● Task directions:
Among the entries below, find the lines that hold the word "generalize" and report them.

● Records provided:
(* ===== verification/Calendar.v ===== *)
(** * [std::gmtime] and [std::strftime]

    The UTC calendar [format_iso8601_utc] (app/src/output/StatsSerializer.cpp)
    relies on: the broken-down time of a non-negative [time_t] in the
    Gregorian calendar and its rendering with the format
    ["%Y-%m-%dT%H:%M:%SZ"].  [gmtime_date] is proved to be the inverse of
    counting the days of years and months ([days_from_civil]). *)

From S2P Require Import Prelude CString.

Record tm := {
  tm_year_ad : Z;  (** [tm_year + 1900] *)
  tm_month : Z;    (** [tm_mon + 1] *)
  tm_mday : Z;
  tm_hour : Z;
  tm_min : Z;
  tm_sec : Z
}.

(** ** The Gregorian calendar *)

Definition is_leap (y : Z) : bool :=
  (y mod 4 =? 0) && (negb (y mod 100 =? 0) || (y mod 400 =? 0)).

Definition month_lengths (leap : bool) : list Z :=
  [31; if leap then 29 else 28; 31; 30; 31; 30; 31; 31; 30; 31; 30; 31].

(** Days from 0001-01-01 to the first of January of year [y]. *)
Definition days_before_year (y : Z) : Z :=
  365 * (y - 1) + (y - 1) / 4 - (y - 1) / 100 + (y - 1) / 400.

Definition sum_days (l : list Z) : Z := foldr Z.add 0 l.

Definition days_before_month (leap : bool) (m : Z) : Z :=
  sum_days (take (Z.to_nat (m - 1)) (month_lengths leap)).

(** Days from 0001-01-01 to 1970-01-01. *)
Definition epoch_days : Z := 719162.

(** Days from the epoch to a date. *)
Definition days_from_civil (y m d : Z) : Z :=
  days_before_year y + days_before_month (is_leap y) m + (d - 1) - epoch_days.

(** ** Broken-down time *)

(** Year and day of the year of a day counted from 0001-01-01: whole
    400-, 100-, 4- and 1-year cycles are taken off in turn. *)
Definition year_of_day (n : Z) : Z * Z :=
  let n400 := n / 146097 in let r := n mod 146097 in
  let n100 := Z.min 3 (r / 36524) in let r := r - 36524 * n100 in
  let n4 := r / 1461 in let r := r mod 1461 in
  let n1 := Z.min 3 (r / 365) in
  (400 * n400 + 100 * n100 + 4 * n4 + n1 + 1, r - 365 * n1).

(** Month and day of the month of a day of the year. *)
Fixpoint month_of_day (m : Z) (lengths : list Z) (yday : Z) : Z * Z :=
  match lengths with
  | [] => (m, yday + 1)
  | len :: lengths =>
      if yday <? len then (m, yday + 1) else month_of_day (m + 1) lengths (yday - len)
  end.

Definition gmtime_date (days : Z) : Z * Z * Z :=
  let '(y, yday) := year_of_day (days + epoch_days) in
  let '(m, d) := month_of_day 1 (month_lengths (is_leap y)) yday in
  (y, m, d).

(** [std::gmtime] returns a null pointer when the year does not fit in
    [int]. *)
Definition gmtime (seconds : Z) : option tm :=
  let '(y, m, d) := gmtime_date (seconds / 86400) in
  let s := seconds mod 86400 in
  if y - 1900 <? 2147483648 then
    Some {| tm_year_ad := y; tm_month := m; tm_mday := d;
            tm_hour := s / 3600; tm_min := s mod 3600 / 60; tm_sec := s mod 60 |}
  else None.

(** A two-digit field. *)
Definition two_digits (n : Z) : string :=
  String (digit_char (n / 10)) (String (digit_char (n mod 10)) "").

(** [std::strftime] with ["%Y-%m-%dT%H:%M:%SZ"]. *)
Definition strftime_iso (t : tm) : string :=
  to_string_u64 (tm_year_ad t) +:+
  String "-" (two_digits (tm_month t) +:+
  String "-" (two_digits (tm_mday t) +:+
  String "T" (two_digits (tm_hour t) +:+
  String ":" (two_digits (tm_min t) +:+
  String ":" (two_digits (tm_sec t) +:+ "Z"))))).

(** ** The calendar is right *)

Lemma days_before_year_cycles a b c d :
  0 ≤ b ≤ 3 → 0 ≤ c ≤ 24 → 0 ≤ d ≤ 3 →
  days_before_year (400 * a + 100 * b + 4 * c + d + 1) = 146097 * a + 36524 * b + 1461 * c + 365 * d.
Proof.
  intros Hb Hc Hd. unfold days_before_year.
  set (y := 400 * a + 100 * b + 4 * c + d + 1 - 1).
  assert (y / 4 = 100 * a + 25 * b + c) as -> by (symmetry; apply (Z.div_unique _ _ _ d); lia).
  assert (y / 100 = 4 * a + b) as -> by (symmetry; apply (Z.div_unique _ _ _ (4 * c + d)); lia).
  assert (y / 400 = a) as -> by (symmetry; apply (Z.div_unique _ _ _ (100 * b + 4 * c + d)); lia).
  lia.
Qed.

Lemma mod_zero_range x n : 1 ≤ x ≤ n → x mod n = 0 ↔ x = n.
Proof.
  intros Hx. split; [|intros ->; by rewrite Z_mod_same_full].
  intros H0. destruct (Z.lt_ge_cases x n); [|lia]. rewrite Z.mod_small in H0; lia.
Qed.

Lemma is_leap_cycles a b c d :
  0 ≤ b ≤ 3 → 0 ≤ c ≤ 24 → 0 ≤ d ≤ 3 →
  is_leap (400 * a + 100 * b + 4 * c + d + 1) = (d =? 3) && (negb (c =? 24) || (b =? 3)).
Proof.
  intros Hb Hc Hd. unfold is_leap. set (y := 400 * a + 100 * b + 4 * c + d + 1).
  assert (y mod 4 = (d + 1) mod 4) as H4.
  { unfold y. rewrite <- (Z_mod_plus_full (d + 1) (100 * a + 25 * b + c)). f_equal. lia. }
  assert (y mod 100 = (4 * c + d + 1) mod 100) as H100.
  { unfold y. rewrite <- (Z_mod_plus_full (4 * c + d + 1) (4 * a + b)). f_equal. lia. }
  assert (y mod 400 = (100 * b + 4 * c + d + 1) mod 400) as H400.
  { unfold y. rewrite <- (Z_mod_plus_full (100 * b + 4 * c + d + 1) a). f_equal. lia. }
  pose proof (mod_zero_range (d + 1) 4 ltac:(lia)) as D4.
  pose proof (mod_zero_range (4 * c + d + 1) 100 ltac:(lia)) as D100.
  pose proof (mod_zero_range (100 * b + 4 * c + d + 1) 400 ltac:(lia)) as D400.
  rewrite <- H4 in D4. rewrite <- H100 in D100. rewrite <- H400 in D400. clear H4 H100 H400.
  generalize dependent (y mod 4). generalize dependent (y mod 100).
  generalize dependent (y mod 400). clear y. intros m400 D400 m100 D100 m4 D4.
  destruct (Z.eqb_spec m4 0), (Z.eqb_spec m100 0), (Z.eqb_spec m400 0),
    (Z.eqb_spec d 3), (Z.eqb_spec c 24), (Z.eqb_spec b 3); cbn; done || lia.
Qed.

Definition year_length (y : Z) : Z := if is_leap y then 366 else 365.

Lemma year_of_day_spec n y yday :
  0 ≤ n → year_of_day n = (y, yday) →
  1 ≤ y ∧ 0 ≤ yday < year_length y ∧ days_before_year y + yday = n.
Proof.
  intros Hn. unfold year_of_day. cbn zeta.
  set (a := n / 146097). set (r := n mod 146097).
  set (b := Z.min 3 (r / 36524)). set (r2 := r - 36524 * b).
  set (c := r2 / 1461). set (r3 := r2 mod 1461). set (d := Z.min 3 (r3 / 365)).
  assert (0 ≤ a ∧ n = 146097 * a + r ∧ 0 ≤ r < 146097) as (Ha & Hnr & Hr).
  { pose proof (Z.div_mod n 146097). pose proof (Z.mod_pos_bound n 146097).
    pose proof (Z.div_pos n 146097). lia. }
  assert (0 ≤ b ≤ 3 ∧ 0 ≤ r2 ≤ 36524 ∧ (b = 3 ∨ r2 < 36524)) as (Hb & Hr2 & Hb').
  { pose proof (Z.div_mod r 36524). pose proof (Z.mod_pos_bound r 36524).
    pose proof (Z.div_pos r 36524). unfold b in *. lia. }
  assert (0 ≤ c ≤ 24 ∧ r2 = 1461 * c + r3 ∧ 0 ≤ r3 < 1461 ∧ (c = 24 → b = 3 ∨ r3 < 1460)) as (Hc & Hr3 & Hr3' & Hc').
  { pose proof (Z.div_mod r2 1461). pose proof (Z.mod_pos_bound r2 1461).
    pose proof (Z.div_pos r2 1461). unfold c, r3 in *. lia. }
  assert (0 ≤ d ≤ 3 ∧ 0 ≤ r3 - 365 * d ≤ 365 ∧ (d = 3 ∨ r3 - 365 * d < 365)) as (Hd & Hy & Hd').
  { pose proof (Z.div_mod r3 365). pose proof (Z.mod_pos_bound r3 365).
    pose proof (Z.div_pos r3 365). unfold d in *. lia. }
  assert (r2 = r - 36524 * b) as Hr2' by done.
  clearbody a r b r2 c r3 d. intros [= <- <-].
  rewrite days_before_year_cycles by lia. unfold year_length. rewrite is_leap_cycles by lia.
  destruct (Z.eqb_spec d 3), (Z.eqb_spec c 24), (Z.eqb_spec b 3); cbn; lia.
Qed.

Lemma month_of_day_spec m0 lengths yday m d :
  0 ≤ yday < sum_days lengths → month_of_day m0 lengths yday = (m, d) →
  ∃ len, m0 ≤ m ∧ lengths !! Z.to_nat (m - m0) = Some len ∧ 1 ≤ d ≤ len ∧
    sum_days (take (Z.to_nat (m - m0)) lengths) + (d - 1) = yday.
Proof.
  revert m0 yday. induction lengths as [|len lengths IH]; intros m0 yday Hy; cbn in *; [lia|].
  destruct (Z.ltb_spec yday len).
  - intros [= <- <-]. exists len. rewrite Z.sub_diag. change (Z.to_nat 0) with 0%nat. cbn. split_and!; done || lia.
  - intros H2. destruct (IH (m0 + 1) (yday - len)) as (len' & Hm & Hl & Hd & Hs); [unfold sum_days in *; cbn in Hy; lia|done|].
    exists len'. replace (Z.to_nat (m - m0)) with (S (Z.to_nat (m - (m0 + 1)))) by lia.
    cbn. unfold sum_days in *. split_and!; done || lia.
Qed.

Lemma sum_month_lengths y : sum_days (month_lengths (is_leap y)) = year_length y.
Proof. unfold year_length. by destruct (is_leap y). Qed.

Lemma gmtime_date_spec days y m d :
  0 ≤ days → gmtime_date days = (y, m, d) →
  days_from_civil y m d = days ∧ 1 ≤ y ∧ 1 ≤ m ≤ 12 ∧
  ∃ len, month_lengths (is_leap y) !! Z.to_nat (m - 1) = Some len ∧ 1 ≤ d ≤ len.
Proof.
  intros Hdays. unfold gmtime_date.
  destruct (year_of_day (days + epoch_days)) as [y' yday] eqn:Hy.
  apply year_of_day_spec in Hy as (Hy1 & Hyd & Hsum); [|unfold epoch_days; lia].
  destruct (month_of_day 1 (month_lengths (is_leap y')) yday) as [m' d'] eqn:Hm.
  apply month_of_day_spec in Hm as (len & Hm1 & Hl & Hd & Hs); [|by rewrite sum_month_lengths].
  intros [= <- <- <-]. split_and!; [unfold days_from_civil, days_before_month; lia|lia|lia| |eauto].
  apply lookup_lt_Some in Hl. cbn in Hl. lia.
Qed.

Lemma month_length_bound y m len :
  month_lengths (is_leap y) !! Z.to_nat (m - 1) = Some len → 28 ≤ len ≤ 31.
Proof.
  intros H%list_elem_of_lookup_2. unfold month_lengths in H.
  destruct (is_leap y); repeat (apply elem_of_cons in H as [->|H]; [lia|]); by apply not_elem_of_nil in H.
Qed.

(** Years of representable times: a [std::uint64_t] number of milliseconds
    ends before the year 584556050. *)
Lemma gmtime_date_year days y m d :
  0 ≤ days ≤ 213503982335 → gmtime_date days = (y, m, d) → 1 ≤ y < 584556050.
Proof.
  intros Hdays. unfold gmtime_date.
  destruct (year_of_day (days + epoch_days)) as [y' yday] eqn:Hy.
  apply year_of_day_spec in Hy as (Hy1 & Hyd & Hsum); [|unfold epoch_days; lia].
  destruct (month_of_day 1 (month_lengths (is_leap y')) yday) as [m' d'].
  intros [= <- <- <-]. unfold days_before_year, epoch_days in Hsum.
  Z.div_mod_to_equations. lia.
Qed.

(** ** Whole timestamps *)

(** Fields in the ranges [std::gmtime] produces. *)
Definition tm_ok (t : tm) : Prop :=
  1 ≤ tm_year_ad t < 584556050 ∧ 1 ≤ tm_month t ≤ 12 ∧ 1 ≤ tm_mday t ≤ 31 ∧
  0 ≤ tm_hour t < 24 ∧ 0 ≤ tm_min t < 60 ∧ 0 ≤ tm_sec t < 60.

(** Seconds from the epoch to a broken-down time. *)
Definition tm_seconds (t : tm) : Z :=
  days_from_civil (tm_year_ad t) (tm_month t) (tm_mday t) * 86400 +
  tm_hour t * 3600 + tm_min t * 60 + tm_sec t.

Lemma hms_split s :
  0 ≤ s < 86400 →
  (0 ≤ s / 3600 < 24 ∧ 0 ≤ s mod 3600 / 60 < 60 ∧ 0 ≤ s mod 60 < 60) ∧
  s / 3600 * 3600 + s mod 3600 / 60 * 60 + s mod 60 = s.
Proof.
  intros Hs. split; [split_and!; Z.div_mod_to_equations; lia|].
  replace (s mod 60) with (s mod 3600 mod 60) by (apply Z.mod_mod_divide; by exists 60).
  pose proof (Z.div_mod s 3600). pose proof (Z.div_mod (s mod 3600) 60). lia.
Qed.

Lemma gmtime_spec seconds :
  0 ≤ seconds ≤ 18446744073709551 → ∃ t, gmtime seconds = Some t ∧ tm_ok t ∧ tm_seconds t = seconds.
Proof.
  intros Hs. unfold gmtime.
  assert (0 ≤ seconds / 86400 ≤ 213503982335) as Hd.
  { split; [apply Z.div_pos; lia|apply Z.div_le_upper_bound; lia]. }
  destruct (gmtime_date (seconds / 86400)) as [[y m] d] eqn:Hg.
  pose proof (gmtime_date_year _ _ _ _ Hd Hg) as Hy.
  destruct (gmtime_date_spec _ _ _ _ (proj1 Hd) Hg) as (Hdays & _ & Hm & len & Hl & Hdl).
  apply month_length_bound in Hl. rewrite (proj2 (Z.ltb_lt _ _)) by lia.
  eexists; split; [done|]. unfold tm_ok, tm_seconds. cbn.
  pose proof (Z.div_mod seconds 86400). rewrite Hdays.
  pose proof (hms_split (seconds mod 86400) (Z.mod_pos_bound seconds 86400 eq_refl)).
  split; [|lia]. split_and!; lia.
Qed.

Lemma two_digits_inj n m r1 r2 :
  0 ≤ n < 100 → 0 ≤ m < 100 → two_digits n +:+ r1 = two_digits m +:+ r2 → n = m ∧ r1 = r2.
Proof.
  intros Hn Hm He. apply split_same_length in He as [He ->]; [|done]. split; [|done].
  injection He as H1 H2. apply (f_equal digit_val) in H1, H2.
  rewrite !digit_val_char in H1, H2 by (Z.div_mod_to_equations; lia).
  pose proof (Z.div_mod n 10). pose proof (Z.div_mod m 10). lia.
Qed.

Lemma strftime_iso_inj t1 t2 :
  tm_ok t1 → tm_ok t2 → strftime_iso t1 = strftime_iso t2 → t1 = t2.
Proof.
  destruct t1 as [y1 m1 d1 h1 i1 s1], t2 as [y2 m2 d2 h2 i2 s2].
  intros (Hy1 & Hm1 & Hd1 & Hh1 & Hi1 & Hs1) (Hy2 & Hm2 & Hd2 & Hh2 & Hi2 & Hs2). cbn in *.
  unfold strftime_iso. cbn [tm_year_ad tm_month tm_mday tm_hour tm_min tm_sec]. intros He.
  assert (in_u64 y1 ∧ in_u64 y2) as [Hu1 Hu2] by range.
  apply split_at_char in He as [Hy He];
    [|apply digits_lack; [done|by apply to_string_u64_spec]..].
  apply to_string_u64_inj in Hy; [|done..]. subst.
  apply two_digits_inj in He as [-> He]; [|lia..]. apply string_cons_inv in He.
  apply two_digits_inj in He as [-> He]; [|lia..]. apply string_cons_inv in He.
  apply two_digits_inj in He as [-> He]; [|lia..]. apply string_cons_inv in He.
  apply two_digits_inj in He as [-> He]; [|lia..]. apply string_cons_inv in He.
  by apply two_digits_inj in He as [-> He]; [|lia..].
Qed.

Lemma strftime_iso_length t : tm_ok t → (String.length (strftime_iso t) ≤ 25)%nat.
Proof.
  intros (Hy & _). unfold strftime_iso.
  assert (in_u64 (tm_year_ad t)) by range.
  pose proof (to_string_u64_length (tm_year_ad t) 9 ltac:(done) ltac:(lia)
    ltac:(change (10 ^ Z.of_nat 9) with 1000000000; lia)).
  repeat first [rewrite string_length_app | progress cbn [String.length]].
  unfold two_digits. cbn [String.length]. lia.
Qed.

(** The rendered timestamp contains no newline. *)
Lemma two_digits_lacks c n : isdigit c = false → 0 ≤ n < 100 → lacks c (two_digits n) = true.
Proof.
  intros Hc Hn. apply digits_lack; [done|]. cbn.
  rewrite !isdigit_char by (Z.div_mod_to_equations; lia). done.
Qed.

Lemma lacks_cons c x s : lacks c (String x s) = negb (bool_decide (x = c)) && lacks c s.
Proof. done. Qed.

Lemma strftime_iso_lacks_newline t : tm_ok t → lacks "010" (strftime_iso t) = true.
Proof.
  intros (Hy & Hm & Hd & Hh & Hi & Hs). unfold strftime_iso.
  assert (all_digits (to_string_u64 (tm_year_ad t)) = true) as Hdig
    by (apply to_string_u64_spec; range).
  rewrite lacks_app, (digits_lack "010" _ eq_refl Hdig).
  do 5 rewrite lacks_cons, lacks_app, two_digits_lacks by (done || lia). done.
Qed.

● Problem solution:
  generalize dependent (y mod 4). generalize dependent (y mod 100).
  generalize dependent (y mod 400). clear y. intros m400 D400 m100 D100 m4 D4.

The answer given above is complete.